The $5bn decision for Asia’s class of 2014

The pressure is mounting for the managers of 2014-vintage Asia-Pacific funds with capital still to deploy.

How to invest $5 billion in just the next 12 months: this is the burning question facing a number of private real estate investment managers in Asia right now.

According to data shared by real estate services firm CBRE with PERE this week, a handful of 2014-vintage, closed-end, Asia-Pacific-focused real estate funds still have in aggregate around $5 billion in purchasing power, including leverage. Given these funds typically have four-plus-one year investment periods, it effectively means managers operating these vehicles should – according to their initial fund structuring arrangements – need to fully deploy all the remaining capital within 2019.

That is a pressure for managers at the best of times. However, the stakes are even higher in the present market context with geopolitical tensions, rate hikes and general late-cycle concerns making managers, across the risk and return spectrum, wary of making any missteps. The US-China trade war and Brexit, for instance, have prompted managers to go into wait-and-watch mode, at least until the second quarter. Emerging market currencies and the Australian dollar are expected to drop in value post the March 31 Brexit deadline. That will impact underwriting of all present and future investments in the region – hardly helpful when investing against time pressure.

Consequently, will the pressure to invest time-sensitive capital push managers into making some forced decisions? Or will we see a slew of further investment period extension requests? The latter may not go down well with investors, especially if the same management fees are being charged on the extended committed capital. The savviest of investors would prefer to pay for breathing room than pay more for poorly conceived outlays by managers under stress. The savviest of these managers, on the other hand, will seek to increase communications with investors to hear their preferences.

Much will come down to individual manager takes of the current market opportunity, which the brokers, including CBRE, are downplaying in the near term. CBRE is even going as far as to advise prioritizing profit taking against an investment backdrop it believes is becoming increasingly challenging. From a decade high of more than $130 billion of investment in 2017, the firm predicts $10 billion less trading this year as a result. In its Real Estate Market Outlook 2019 report published last week, the firm promoted adopting defensive strategies including focusing on debt issuance given the more conservative lending practices materializing in key markets like China, India and Australia.

That mindset must be reconciled against current investor sentiment, which is, comparably, more favorable toward Asian investments. The latest yearly Investment Intentions Survey, co-authored by associations INREV, ANREV and PREA, revealed that 19.6 percent of a total $72.7 billion of expected deployment by the members responding to their poll would happen in Asia, up from the 17.4 percent of $53.8 billion recorded from respondents to 2018’s survey.

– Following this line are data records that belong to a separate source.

(* ===== verification/EvidenceStore.v ===== *)
(** * Test evidence in the database

    [crates/erabi-db/src/repositories/test_evidence.rs]: the evidence of the test lab is
    stored against the configuration it was observed with; the newest evidence of a
    transition is attached to its row. *)

From S2P Require Import Prelude Externals JsonFacts Base TraversalTables Store TraversalStore CrawlExecution Instances Settings Guardrails Canonicalization DomainScope UrlMatcher Crawler Snapshot Preview TestEvidence VersionValidation SemanticHash AuthoringStore Authoring.

Section evidence_store.
Context `{U : UuidLib} `{L : UrlLib} `{H : HostLib} `{R : RegexLib} `{J : JsonLib} `{Serde : SerdeLib}.
Context `{Hash : HashLib} `{VW : !VersionWire} `{W : !AuthoringWire}.

Record TestEvidenceRecord := { er_evidence : TestEvidence; matches_current_configuration : bool }.

Inductive TestEvidenceRepositoryError :=
| EvCrawler (error : CrawlerRepositoryError)
| TestEvidenceNotFound | TestEvidenceNotOwnedByVersion | EvArtifactNotFound | ConfigurationChanged
| EvCorruptState
| EvDatabase (error : DbError).

Definition ev_parse_id {k} (value : string) : result TestEvidenceRepositoryError (typed_id k) :=
  ok_or EvCorruptState (uuid_parse_str value ≫= from_uuid).

(** [read_row]. *)
Definition evidence_from_row (id : string) (row : EvidenceRow) : result TestEvidenceRepositoryError TestEvidence :=
  let? row_id := ev_parse_id id in
  let? row_version := ev_parse_id (te_version_id row) in
  let? evidence := ok_or EvCorruptState (evidence_from_str (te_json row)) in
  let? _ := reject_if (bool_decide (ev_id evidence <> row_id)
    || bool_decide (ev_crawler_version_id evidence <> row_version)
    || negb (String.eqb (ev_executed_at evidence) (te_executed_at row))) EvCorruptState in
  Ok evidence.

(** ** References of evidence *)

Definition candidate_ids (m : PageTypeMatchEvidence) : list PageTypeId :=
  map winner_page_type_id (match_candidates m).

Definition option_to_list {X} (o : option X) : list X := match o with Some x => [x] | None => [] end.

Definition evidence_page_type_ids (e : TestEvidence) : list PageTypeId :=
  let ids := option_to_list (ev_evaluated_page_type_id e)
    ++ concat (map candidate_ids (ev_page_type_match e))
    ++ match ev_discovery e with
       | Some d => option_to_list (disc_source_page_type_id d)
           ++ option_to_list (disc_target_page_type_id d)
           ++ concat (map (fun u => concat (map candidate_ids (option_to_list (discovered_match u))))
                (discovered_urls d))
       | None => []
       end in
  dedup (cmp_on id_to_string String.compare) (sort_by (cmp_on id_to_string String.compare) ids).

Definition ensure_page_type (db : AuthoringDb) (version : CrawlerVersionId) (page_type : PageTypeId)
    : result TestEvidenceRepositoryError unit :=
  let? row := ok_or (EvCrawler PageTypeNotFound) (t_page_types db !! id_to_string page_type) in
  let? owner := ev_parse_id (pg_version_id row) in
  reject_if (bool_decide (owner <> version)) (EvCrawler PageTypeNotOwnedByVersion).

Definition ensure_transition (db : AuthoringDb) (version : CrawlerVersionId)
    (transition : DiscoveryTransitionId) : result TestEvidenceRepositoryError unit :=
  let? row := ok_or (EvCrawler DiscoveryTransitionNotFound) (t_transitions db !! id_to_string transition) in
  let? owner := ev_parse_id (dt_version_id row) in
  reject_if (bool_decide (owner <> version)) (EvCrawler TransitionNotOwnedByVersion).

Definition validate_semantic_references (db : AuthoringDb) (e : TestEvidence)
    : result TestEvidenceRepositoryError unit :=
  let? _ := for_each (ensure_page_type db (ev_crawler_version_id e)) (evidence_page_type_ids e) in
  match ev_tested_transition_id e with
  | Some t => ensure_transition db (ev_crawler_version_id e) t
  | None => Ok tt
  end.

Definition validate_artifact_references (db : AuthoringDb) (e : TestEvidence)
    : result TestEvidenceRepositoryError unit :=
  for_each (fun a => reject_if (bool_decide (id_to_string a ∉ t_artifacts db)) EvArtifactNotFound)
    (ev_artifact_ids e).

Definition validate_references (db : AuthoringDb) (e : TestEvidence)
    : result TestEvidenceRepositoryError unit :=
  let? _ := validate_semantic_references db e in validate_artifact_references db e.

(** ** Reading *)

(** [ORDER BY executed_at COLLATE BINARY, id COLLATE BINARY]. *)
Definition evidence_rows (db : AuthoringDb) (version : CrawlerVersionId) : list (string * EvidenceRow) :=
  sort_by (cmp_on (fun kv : string * EvidenceRow => te_executed_at kv.2) String.compare)
    (select_where (fun _ r => String.eqb (te_version_id r) (id_to_string version)) (t_evidence db)).

(** One row of a publication snapshot: its references are checked against the current
    rows only when it was observed with the candidate's configuration. *)
Definition publication_evidence (db : AuthoringDb) (version : CrawlerVersionId) (hash : string)
    (kv : string * EvidenceRow) : result TestEvidenceRepositoryError TestEvidence :=
  let? stored := evidence_from_row kv.1 kv.2 in
  let? _ := reject_if (bool_decide (ev_crawler_version_id stored <> version)) EvCorruptState in
  let? _ := map_err (fun _ => EvCorruptState) (evidence_validate stored) in
  let? _ := validate_artifact_references db stored in
  let? _ := if String.eqb (ev_config_hash stored) hash then validate_semantic_references db stored
    else Ok tt in
  Ok stored.

Definition load_for_version_in_transaction (db : AuthoringDb) (version : CrawlerVersionId)
    (candidate_config_hash : string) : result TestEvidenceRepositoryError (list TestEvidence) :=
  collect (publication_evidence db version candidate_config_hash) (evidence_rows db version).

Definition current_draft_semantic_hash_in_transaction (db : AuthoringDb) (crawler : CrawlerId)
    (version : CrawlerVersionId) : result CrawlerRepositoryError string :=
  let? _ := ensure_crawler_exists db crawler in
  let? _ := ensure_pointer_consistency db crawler in
  let? pointer := active_draft_for db crawler in
  let? _ := reject_if (negb (is_active_draft pointer version)) VersionNotActiveDraft in
  let? snapshot := load_semantic_snapshot db crawler version in
  let? _ := reject_if (bool_decide (version_state (ss_version snapshot) <> Draft)) VersionNotDraft in
  Ok (ss_config_hash snapshot).

Definition semantic_hash_for_version_in_connection (db : AuthoringDb) (crawler : CrawlerId)
    (version : CrawlerVersionId) : result CrawlerRepositoryError string :=
  let? _ := ensure_crawler_exists db crawler in
  let? _ := ensure_pointer_consistency db crawler in
  let? snapshot := load_semantic_snapshot db crawler version in
  Ok (ss_config_hash snapshot).

(** [TestEvidenceRepository::read]. *)
Definition read_evidence (db : AuthoringDb) (crawler : CrawlerId) (version : CrawlerVersionId)
    (evidence : TestEvidenceId) : result TestEvidenceRepositoryError TestEvidenceRecord :=
  let? row := ok_or TestEvidenceNotFound (t_evidence db !! id_to_string evidence) in
  let? stored := evidence_from_row (id_to_string evidence) row in
  let? _ := reject_if (bool_decide (ev_crawler_version_id stored <> version)) TestEvidenceNotOwnedByVersion in
  let? hash := map_err EvCrawler (semantic_hash_for_version_in_connection db crawler version) in
  Ok {| er_evidence := stored; matches_current_configuration := String.eqb (ev_config_hash stored) hash |}.

(** [TestEvidenceRepository::list]. *)
Definition list_evidence (db : AuthoringDb) (crawler : CrawlerId) (version : CrawlerVersionId)
    : result TestEvidenceRepositoryError (list TestEvidenceRecord) :=
  let? hash := map_err EvCrawler (semantic_hash_for_version_in_connection db crawler version) in
  collect (fun kv =>
    let? stored := evidence_from_row kv.1 kv.2 in
    let? _ := reject_if (bool_decide (ev_crawler_version_id stored <> version)) EvCorruptState in
    Ok {| er_evidence := stored; matches_current_configuration := String.eqb (ev_config_hash stored) hash |})
    (evidence_rows db version).

(** ** Persisting *)

Definition set_latest_evidence (e : option TestEvidenceId) (t : DiscoveryTransition) : DiscoveryTransition :=
  {| transition_id := transition_id t; source_page_type_id := source_page_type_id t;
     target_page_type_id := target_page_type_id t; transition_name := transition_name t;
     transition_enabled := transition_enabled t; link_selector := link_selector t;
     url_constraints := url_constraints t; transition_priority := transition_priority t;
     transition_budget := transition_budget t; deduplicate := deduplicate t;
     latest_test_evidence_id := e |}.

Definition is_valid_discovery_transition_evidence (e : TestEvidence) : bool :=
  bool_decide (ev_test_kind e = TestDiscoveryTransition)
  && match ev_tested_transition_id e with Some _ => true | None => false end
  && match ev_discovery e with
     | Some d => bool_decide (disc_transition_id d = ev_tested_transition_id e)
     | None => false
     end.

Definition owned_transition (version : CrawlerVersionId) (transition : DiscoveryTransitionId)
    : string -> TransitionRow -> bool :=
  fun id r => String.eqb id (id_to_string transition) && String.eqb (dt_version_id r) (id_to_string version).

Definition ev_stmt {X} (t : Atx DbError X) : Atx TestEvidenceRepositoryError X := atx_map_err EvDatabase t.

Definition attach_transition_evidence (version : CrawlerVersionId) (transition : DiscoveryTransitionId)
    (evidence : TestEvidenceId) : Atx TestEvidenceRepositoryError unit :=
  let* configuration := atx_read (fun db =>
    match select_where (owned_transition version transition) (t_transitions db) with
    | kv :: _ => Ok (dt_json kv.2)
    | [] => Err (EvCrawler TransitionNotOwnedByVersion)
    end) in
  let* stored := atx_of (ok_or EvCorruptState (transition_from_str configuration)) in
  let* _ := atx_reject (bool_decide (transition_id stored <> transition)) EvCorruptState in
  let* updated := ev_stmt (update_transitions (fun _ => owned_transition version transition)
    (transition_to_str (set_latest_evidence (Some evidence) stored))) in
  atx_reject (negb (Nat.eqb updated 1)) (EvCrawler ConcurrentVersionTransition).

Definition persist_in_transaction (crawler : CrawlerId) (e : TestEvidence)
    : Atx TestEvidenceRepositoryError unit :=
  let* current := atx_read (fun db => map_err EvCrawler
    (current_draft_semantic_hash_in_transaction db crawler (ev_crawler_version_id e))) in
  let* _ := atx_reject (negb (String.eqb current (ev_config_hash e))) ConfigurationChanged in
  let* _ := atx_read (fun db => validate_references db e) in
  let* _ := ev_stmt (insert_evidence (id_to_string (ev_id e))
    {| te_version_id := id_to_string (ev_crawler_version_id e); te_json := evidence_to_str e;
       te_executed_at := ev_executed_at e |}) in
  if is_valid_discovery_transition_evidence e then
    match ev_tested_transition_id e with
    | Some t => attach_transition_evidence (ev_crawler_version_id e) t (ev_id e)
    | None => atx_fail EvCorruptState
    end
  else atx_ret tt.

Definition persist_if_configuration_matches (crawler : CrawlerId) (e : TestEvidence) (db : AuthoringDb)
    : result TestEvidenceRepositoryError unit * AuthoringDb :=
  match evidence_validate e with
  | Err _ => (Err EvCorruptState, db)
  | Ok _ => atransact (persist_in_transaction crawler e) db
  end.
End evidence_store.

PERE’s data, meanwhile, show the 44 managers behind the vintage of 2014 Asia-Pacific funds raised $17.1 billion, the highest amount in the last five years. Indeed, last year saw a massive 62 percent increase on 2017. But strip out Blackstone’s record-busting Blackstone Real Estate Partners Asia II, which attracted $7 billion of that total and we are back to 2017’s level. Whether they want to invest more in Asia or not, managers have been raising decreasing amounts of equity from institutions year on year for the last half-decade besides the sector’s behemoth.

According to Blackstone’s reporting, the investment periods of its BREP funds are 5.5 years – the same as many rival funds’ total allowable time, including extensions. The manager wants to afford itself as much time as possible so as not to be caught by unfavorable market conditions. The managers behind the class of 2014 might want to think similarly and opt to either call time on their remaining dry powder or look to lengthen its fuse to avoid unwanted explosions. Which firms make these decisions – and which do not – will be interesting to observe.